[Problem details] What follows is a listing. Return every line of it exactly.

[Given entries]
Lemma refuse_audited v text dom p proto meth target act :
  e_client_write v = None → act = OutDenied ∨ act = OutTimeout →
  audited (refuse v text dom p proto meth target act).
Proof.
  intros Hw Hact. unfold refuse, respond. rewrite Hw. eexists [Respond text], _.
  split; [done|]. split; [by repeat constructor|].
  destruct Hact as [-> | ->]; simpl; (split; [done|split; [by repeat constructor|by eexists]]).
Qed.

Lemma pass_audited v dom p proto meth target act source start :
  e_client_write v = None →
  (∃ pre, (∀ k, start k = (pre ++ k.1, k.2)) ∧ Forall (λ e, is_audit e = false) pre) →
  act = OutAllowed ∧ (source = Some Config ∨ source = Some Session) ∨
    act = OutApprovedByUser ∧ source = Some UserPrompt →
  audited (pass v dom p proto meth target act source start).
Proof.
  intros Hw (pre & Hst & Hpre) Hact.
  assert (∀ sent recv err before, consistent (audit_entry v dom p proto meth target act sent recv err source) before) as Hc.
  { intros. destruct Hact as [[-> ?]|[-> ?]]; done. }
  unfold pass. destruct (e_connect v) as [[]|err].
  - rewrite Hst. unfold emit; simpl. eexists (Connect _ :: pre ++ [Copy]), _.
    split; [simpl; by rewrite <- app_assoc|]. split; [|apply Hc].
    constructor; [done|]. apply Forall_app. by repeat constructor.
  - unfold respond. rewrite Hw. unfold emit; simpl. eexists [Connect _; Respond _], _.
    split; [done|]. split; [by repeat constructor|apply Hc].
Qed.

[Solution to this problem]
Lemma refuse_audited v text dom p proto meth target act :
  e_client_write v = None → act = OutDenied ∨ act = OutTimeout →
  audited (refuse v text dom p proto meth target act).
Proof.
  intros Hw Hact. unfold refuse, respond. rewrite Hw. eexists [Respond text], _.
  split; [done|]. split; [by repeat constructor|].
  destruct Hact as [-> | ->]; simpl; (split; [done|split; [by repeat constructor|by eexists]]).
Qed.

Lemma pass_audited v dom p proto meth target act source start :
  e_client_write v = None →
  (∃ pre, (∀ k, start k = (pre ++ k.1, k.2)) ∧ Forall (λ e, is_audit e = false) pre) →
  act = OutAllowed ∧ (source = Some Config ∨ source = Some Session) ∨
    act = OutApprovedByUser ∧ source = Some UserPrompt →
  audited (pass v dom p proto meth target act source start).
Proof.
  intros Hw (pre & Hst & Hpre) Hact.
  assert (∀ sent recv err before, consistent (audit_entry v dom p proto meth target act sent recv err source) before) as Hc.
  { intros. destruct Hact as [[-> ?]|[-> ?]]; done. }
  unfold pass. destruct (e_connect v) as [[]|err].
  - rewrite Hst. unfold emit; simpl. eexists (Connect _ :: pre ++ [Copy]), _.
    split; [simpl; by rewrite <- app_assoc|]. split; [|apply Hc].
    constructor; [done|]. apply Forall_app. by repeat constructor.
  - unfold respond. rewrite Hw. unfold emit; simpl. eexists [Connect _; Respond _], _.
    split; [done|]. split; [by repeat constructor|apply Hc].
Qed.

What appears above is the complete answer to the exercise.